History of Woman Suffrage, Volume III – Matilda Joslyn Gage, Elizabeth Cady Stanton, Susan B. Anthony – The labors of those who have edited these volumes are not only finished as far as this work extends, but if three-score years and ten be the usual limit of human life, all our earthly endeavors must end in the near future. After faithfully collecting material for several years, and making the best selections our judgment has dictated, we are painfully conscious of many imperfections the critical reader will perceive. But since stereotype plates will not reflect our growing sense of perfection, the lavish praise of friends as to the merits of these pages will have its antidote in the defects we ourselves discover. We may however without egotism express the belief that this volume will prove specially interesting in having a large number of contributors from England, France, Canada and the United States, giving personal experiences and the progress of legislation in their respective localities.

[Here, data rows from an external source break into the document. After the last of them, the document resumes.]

Lemma sweepCharge_success_witness :
  exists w' h, @sweepCharge example_lib "c1" (ex_sweep_world Completed 1000) = (w', Ret (Some (h, "1000"))) /\
    length (w_posts w') = 1.
Proof.
  destruct (@sweepCharge_success example_lib "c1" (ex_sweep_charge Completed) (ex_sweep_world Completed 1000)
    eq_refl eq_refl ltac:(discriminate) ltac:(vm_compute; repeat constructor; set_solver)
    (cache_ok_empty _) eq_refl eq_refl ltac:(vm_compute; reflexivity) eq_refl)
    as (w' & h & Hrun & _ & _ & _ & _ & _ & posts & Hp & Hl & _).
  exists w', h. split; [exact Hrun|]. rewrite Hp, length_app, Hl. reflexivity.
Defined.

Lemma sweepCharge_zero_balance_witness :
  exists w', @sweepCharge example_lib "c1" (ex_sweep_world Expired 0) = (w', Ret None).
Proof.
  destruct (@sweepCharge_zero_balance example_lib "c1" (ex_sweep_charge Expired) (ex_sweep_world Expired 0)
    eq_refl ltac:(discriminate) (cache_ok_empty _) eq_refl eq_refl) as (w' & Hrun & _).
  by exists w'.
Defined.

Lemma sweepCharge_swept_witness :
  @sweepCharge example_lib "c1" (ex_sweep_world Swept 0) = (ex_sweep_world Swept 0, Ret None).
Proof. apply (@sweepCharge_swept example_lib "c1" (ex_sweep_charge Swept)); reflexivity. Defined.

(** The same world with a node that fails [pending] and [account_balance]. *)
Definition ex_node_down : World :=
  set_wallet (mkWallet ∅ (mkNode (nd_accounts (wl_node (w_wallet (ex_sweep_world Completed 1000))))
                            ["pending"; "account_balance"] 0)) (ex_sweep_world Completed 1000).

Lemma sweepCharge_node_down_witness :
  exists w', @sweepCharge example_lib "c1" ex_node_down = (w', Ret None).
Proof.
  destruct (@sweepCharge_node_down example_lib "c1" (ex_sweep_charge Completed) ex_node_down eq_refl
    ltac:(discriminate) (cache_ok_empty _) ltac:(simpl; set_solver) ltac:(simpl; set_solver))
    as (w' & Hrun & _).
  by exists w'.
Defined.

Lemma sweepCharge_not_found_witness :
  @sweepCharge example_lib "c2" (ex_sweep_world Swept 0) = (ex_sweep_world Swept 0, Throw "Charge not found").
Proof. apply sweepCharge_not_found. reflexivity. Defined.

(** A pending charge of 1000 raw whose sub-account has twelve receivable
    blocks of 90: 1080 have arrived, the first ten hold 900. *)
Definition ex_many_blocks_world : World :=
  example_world true [("c1", ex_sweep_charge Pending)]
    (example_wallet [("nano_1000", mkNodeAccount true 0 "F1" "nano_rep"
                                     (repeat (mkPending "P" 90 "nano_a") 12))]).
(* ===== verification/Payment.v ===== *)
(** * Applying a payment event ([handlePayment], lines 347-392)

    The monitor's [payment] event names the destination address; the
    charge registered for it, if it is still [pending] or [partial],
    records the transaction, adds the amount to [receivedRaw] and becomes
    [completed] (snapshot written at once, then an automatic sweep) or
    [partial] (snapshot debounced).  The transaction is pushed before the
    amounts are converted, as in the source. *)

From S2P Require Import Prelude BigInt JsMap Charge Ledger Wallet Processor Sweep.

(** [interface PaymentEvent] of [monitor.ts] (not under [src/]: the fields
    the handler reads). *)
Record PaymentEvent : Type := mkPaymentEvent {
  ev_to : string;
  ev_from : string;
  ev_hash : string;
  ev_amount : string;
  ev_amountNano : string;
  ev_timestamp : Z;
}.

(** The [PaymentTransaction] literal of lines 357-363. *)
Definition payment_tx (payment : PaymentEvent) : PaymentTransaction :=
  mkTx (ev_hash payment) (ev_from payment) (ev_amount payment)
    (ev_amountNano payment) (ev_timestamp payment).

Section Payment.
Context `{WalletLib}.

Definition handlePayment (payment : PaymentEvent) : M World unit :=
  c ← getChargeByAddress (ev_to payment);
  match c with
  | None => mret tt
  | Some charge =>
      match ch_status charge with
      | Completed | Expired | Swept => mret tt
      | _ =>
          let id := ch_id charge in
          let tx := payment_tx payment in
          mutate id (push_tx tx);;
          previousReceived ← bigint (ch_receivedRaw charge);
          amount ← bigint (ev_amount payment);
          let newReceived := (previousReceived + amount)%Z in
          mutate id (set_received (BigInt_to_string newReceived)
                                  (rawToNano (BigInt_to_string newReceived)));;
          emit (EvPayment id (ev_hash payment));;
          requiredAmount ← bigint (ch_amountRaw charge);
          if (requiredAmount <=? newReceived)%Z then
            t ← now;
            mutate id (set_completed t);;
            persistStateNow;;
            emit (EvCompleted id);;
            w ← get;
            if pr_autoSweep (w_proc w) then sweepCharge id;; mret tt else mret tt
          else
            mutate id (set_status Partial);;
            persistState;;
            emit (EvPartial id)
      end
  end.
End Payment.

(** Unfold the handler and its primitives down to world updates. *)
Ltac pay_unfold :=
  unfold handlePayment, getChargeByAddress, mutate, emit, persistState, persistStateNow, now,
    modify_proc, bigint; m_simp.

(** ** Specification of [handlePayment] *)
Section PaymentSpec.
Context `{WalletLib}.

(** The charge after lines 365-371: the transaction appended and the
    received amount set to [total]. *)
Definition credit (tx : PaymentTransaction) (total : Z) (c : Charge) : Charge :=
  set_received (BigInt_to_string total) (rawToNano (BigInt_to_string total)) (push_tx tx c).

(** What a handler that only touches the charges map leaves alone. *)
Definition charges_only (w w' : World) : Prop :=
  pr_addressToChargeId (w_proc w') = pr_addressToChargeId (w_proc w) /\
  pr_monitorAccounts (w_proc w') = pr_monitorAccounts (w_proc w) /\
  pr_nextAccountIndex (w_proc w') = pr_nextAccountIndex (w_proc w) /\
  w_wallet w' = w_wallet w /\ w_posts w' = w_posts w.

Context (p : PaymentEvent) (w : World) (c : Charge).
Context (Hc : charge_by_address (w_proc w) (ev_to p) = Some c).


(** C26: The error path: a payment whose amount is not a [BigInt] literal
    makes [BigInt(payment.amount)] throw after the transaction was pushed
    (line 365 runs before line 369), so the stored charge keeps the
    transaction but not its amount, and the ledger invariant is broken. *)
Theorem handlePayment_bad_amount r0 :
  is_active c = true -> jm_get (ch_id c) (pr_charges (w_proc w)) = Some c ->
  received_consistent c -> BigInt_of_string (ch_receivedRaw c) = Some r0 ->
  BigInt_of_string (ev_amount p) = None ->
  exists w' c',
    handlePayment p w = (w', Throw ("SyntaxError: Cannot convert " +:+ ev_amount p +:+ " to a BigInt")) /\
    jm_get (ch_id c) (pr_charges (w_proc w')) = Some c' /\
    ch_transactions c' = ch_transactions c ++ [payment_tx p] /\
    ch_receivedRaw c' = ch_receivedRaw c /\ ~ received_consistent c'.
Proof.
  intros Hact Hk Hcons Hr0 Hbad. pay_unfold. rewrite Hc. unfold is_active in Hact.
  destruct (ch_status c); try discriminate; rewrite Hr0, Hbad; m_simp; w_simpl;
    (eexists _, _; split_and!; [reflexivity|..]); w_simpl;
    rewrite ?jm_get_alter, ?decide_True, ?Hk by done; try reflexivity;
    unfold received_consistent in *; cbn; rewrite tx_total_snoc, <- Hcons, Hr0; cbn;
    rewrite Hbad; discriminate.
Qed.

Context (r a req : Z).
Context (Hact : is_active c = true)
        (Hr : BigInt_of_string (ch_receivedRaw c) = Some r)
        (Ha : BigInt_of_string (ev_amount p) = Some a)
        (Hreq : BigInt_of_string (ch_amountRaw c) = Some req).

(** C2: A payment that leaves the charge short of its amount: the charge
    records the transaction, [receivedRaw] becomes the sum, the status
    becomes [partial], the debounced write is armed, and the events are
    [charge:payment] then [charge:partial]. *)
Theorem handlePayment_partial :
  (r + a < req)%Z ->
  exists w', handlePayment p w = (w', Ret tt) /\
    pr_charges (w_proc w') =
      jm_alter (fun x => set_status Partial (credit (payment_tx p) (r + a) x)) (ch_id c)
        (pr_charges (w_proc w)) /\
    pr_saveDebounceTimer (w_proc w') = true /\ w_disk w' = w_disk w /\
    w_events w' = w_events w ++ [EvPayment (ch_id c) (ev_hash p); EvPartial (ch_id c)] /\
    charges_only w w'.
Proof.
  intros Hlt. pay_unfold. rewrite Hc. unfold is_active in Hact.
  destruct (ch_status c); try discriminate; rewrite Hr, Ha, Hreq; m_simp; w_simpl;
    (destruct (Z.leb_spec req (r + a)); [lia|]); m_simp; w_simpl;
    (eexists; split; [reflexivity|]; split_and!; w_simpl; rewrite ?jm_alter_alter, <- ?app_assoc; done).
Qed.

(** C1: A payment that reaches the amount: the charge records the
    transaction and the sum and becomes [completed] at the current time;
    the snapshot, with the charge completed, is written at once and the
    debounce timer cancelled; the events are [charge:payment] then
    [charge:completed]; then, with [autoSweep] on, the sweep of the
    charge runs on that state and its outcome is the handler's. *)
Theorem handlePayment_completed :
  (req <= r + a)%Z ->
  exists w1,
    pr_charges (w_proc w1) =
      jm_alter (fun x => set_completed (w_now w) (credit (payment_tx p) (r + a) x)) (ch_id c)
        (pr_charges (w_proc w)) /\
    w_disk w1 = Snapshot (snapshot w1) /\ pr_saveDebounceTimer (w_proc w1) = false /\
    w_events w1 = w_events w ++ [EvPayment (ch_id c) (ev_hash p); EvCompleted (ch_id c)] /\
    charges_only w w1 /\ pr_autoSweep (w_proc w1) = pr_autoSweep (w_proc w) /\
    handlePayment p w = if pr_autoSweep (w_proc w) then (sweepCharge (ch_id c);; mret tt) w1
                        else (w1, Ret tt).
Proof.
  intros Hle. pay_unfold. rewrite Hc. unfold is_active in Hact.
  destruct (ch_status c); try discriminate; rewrite Hr, Ha, Hreq; m_simp; w_simpl; (destruct (Z.leb_spec req (r + a)); [|lia]); m_simp; w_simpl;
    destruct (pr_autoSweep (w_proc w)) eqn:Eas; cbn beta iota delta [mret M_ret];
    (eexists; split_and!; [..|reflexivity]; w_simpl; rewrite ?jm_alter_alter, <- ?app_assoc; done).
Qed.

Lemma credit_consistent :
  received_consistent c -> received_consistent (credit (payment_tx p) (r + a) c).
Proof. intros Hcons. by apply received_consistent_pay. Qed.

(** C4: The ledger invariant: when the stored charge's [receivedRaw] is the
    sum of its transactions, it still is after the payment, whichever
    branch is taken (before the automatic sweep, which does not touch
    either field). *)
Theorem handlePayment_ledger :
  jm_get (ch_id c) (pr_charges (w_proc w)) = Some c -> received_consistent c ->
  exists w1 c', jm_get (ch_id c) (pr_charges (w_proc w1)) = Some c' /\
    received_consistent c' /\ BigInt_of_string (ch_receivedRaw c') = Some (r + a)%Z /\
    ch_transactions c' = ch_transactions c ++ [payment_tx p] /\
    (handlePayment p w = (w1, Ret tt) \/ handlePayment p w = (sweepCharge (ch_id c);; mret tt) w1).
Proof.
  intros Hk Hcons. pay_unfold. rewrite Hc. unfold is_active in Hact.
  destruct (ch_status c); try discriminate; rewrite Hr, Ha, Hreq; m_simp; w_simpl;
    destruct (Z.leb _ _); m_simp; w_simpl;
    try (destruct (pr_autoSweep (w_proc w)); cbn beta iota delta [mret M_ret]);
    (eexists _, _; split_and!; [..|first [left; reflexivity | right; reflexivity]]);
    w_simpl; rewrite ?jm_alter_alter, ?jm_get_alter, ?decide_True, ?Hk by done;
    first [reflexivity | exact (credit_consistent Hcons) | exact (BigInt_roundtrip _)].
Qed.
End PaymentSpec.

(** ** Examples

    A charge of 1000 raw at index 1000 and payments to its address. *)
Definition ex_charge (status : ChargeStatus) : Charge :=
  example_charge "c1" 1000 "1000" "0" status [] None.
Definition ex_world (status : ChargeStatus) : World :=
  example_world false [("c1", ex_charge status)] (example_wallet []).
Definition ex_pay (amount : string) : PaymentEvent :=
  mkPaymentEvent "nano_1000" "nano_src" "H1" amount amount 10.


Lemma handlePayment_partial_witness :
  exists w', @handlePayment example_lib (ex_pay "400") (ex_world Pending) = (w', Ret tt) /\
    w_events w' = [EvPayment "c1" "H1"; EvPartial "c1"].
Proof.
  destruct (@handlePayment_partial example_lib (ex_pay "400") (ex_world Pending) (ex_charge Pending)
    eq_refl 0 400 1000 eq_refl eq_refl eq_refl eq_refl) as (w' & Hrun & _ & _ & _ & Hev & _); [lia|].
  exists w'. split; [exact Hrun|]. rewrite Hev. reflexivity.
Defined.

Lemma handlePayment_completed_witness :
  exists w1, @handlePayment example_lib (ex_pay "1000") (ex_world Partial) = (w1, Ret tt) /\
    w_events w1 = [EvPayment "c1" "H1"; EvCompleted "c1"].
Proof.
  destruct (@handlePayment_completed example_lib (ex_pay "1000") (ex_world Partial) (ex_charge Partial)
    eq_refl 0 1000 1000 eq_refl eq_refl eq_refl eq_refl) as (w1 & _ & _ & _ & Hev & _ & _ & Hrun); [lia|].
  exists w1. split; [exact Hrun|]. rewrite Hev. reflexivity.
Defined.

Lemma handlePayment_ledger_witness :
  exists w1 c', jm_get "c1" (pr_charges (w_proc w1)) = Some c' /\ received_consistent c' /\
    BigInt_of_string (ch_receivedRaw c') = Some 400%Z.
Proof.
  destruct (@handlePayment_ledger example_lib (ex_pay "400") (ex_world Pending) (ex_charge Pending)
    eq_refl 0 400 1000 eq_refl eq_refl eq_refl eq_refl eq_refl eq_refl)
    as (w1 & c' & Hg & Hcons & Hr & _).
  by exists w1, c'.
Defined.

Lemma handlePayment_bad_amount_witness :
  exists w' c', @handlePayment example_lib (ex_pay "4e2") (ex_world Pending) =
                  (w', Throw "SyntaxError: Cannot convert 4e2 to a BigInt") /\
    jm_get "c1" (pr_charges (w_proc w')) = Some c' /\ ~ received_consistent c'.
Proof.
  destruct (@handlePayment_bad_amount example_lib (ex_pay "4e2") (ex_world Pending) (ex_charge Pending)
    eq_refl 0 eq_refl eq_refl eq_refl eq_refl eq_refl) as (w' & c' & Hrun & Hg & _ & _ & Hn).
  by exists w', c'.
Defined.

One of the greatest minds of the century has thrown a ray of light on this gloomy picture by tracing the origin of woman’s slavery to the same principle of selfishness and love of power in man that has thus far dominated all weaker nations and classes. This brings hope of final emancipation, for as all nations and classes are gradually, one after another, asserting and maintaining their independence, the path is clear for woman to follow. The slavish instinct of an oppressed class has led her to toil patiently through the ages, giving all and asking little, cheerfully sharing with man all perils and privations by land and sea, that husband and sons might attain honor and success. Justice and freedom for herself is her latest and highest demand.
Another writer asserts that the tyranny of man over woman has its roots, after all, in his nobler feelings; his love, his chivalry, and his desire to protect woman in the barbarous periods of pillage, lust, and war. But wherever the roots may be traced, the results at this hour are equally disastrous to woman. Her best interests and happiness do not seem to have been consulted in the arrangements made for her protection. She has been bought and sold, caressed and crucified at the will and pleasure of her master. But if a chivalrous desire to protect woman has always been the mainspring of man’s dominion over her, it should have prompted him to place in her hands the same weapons of defense he has found to be most effective against wrong and oppression.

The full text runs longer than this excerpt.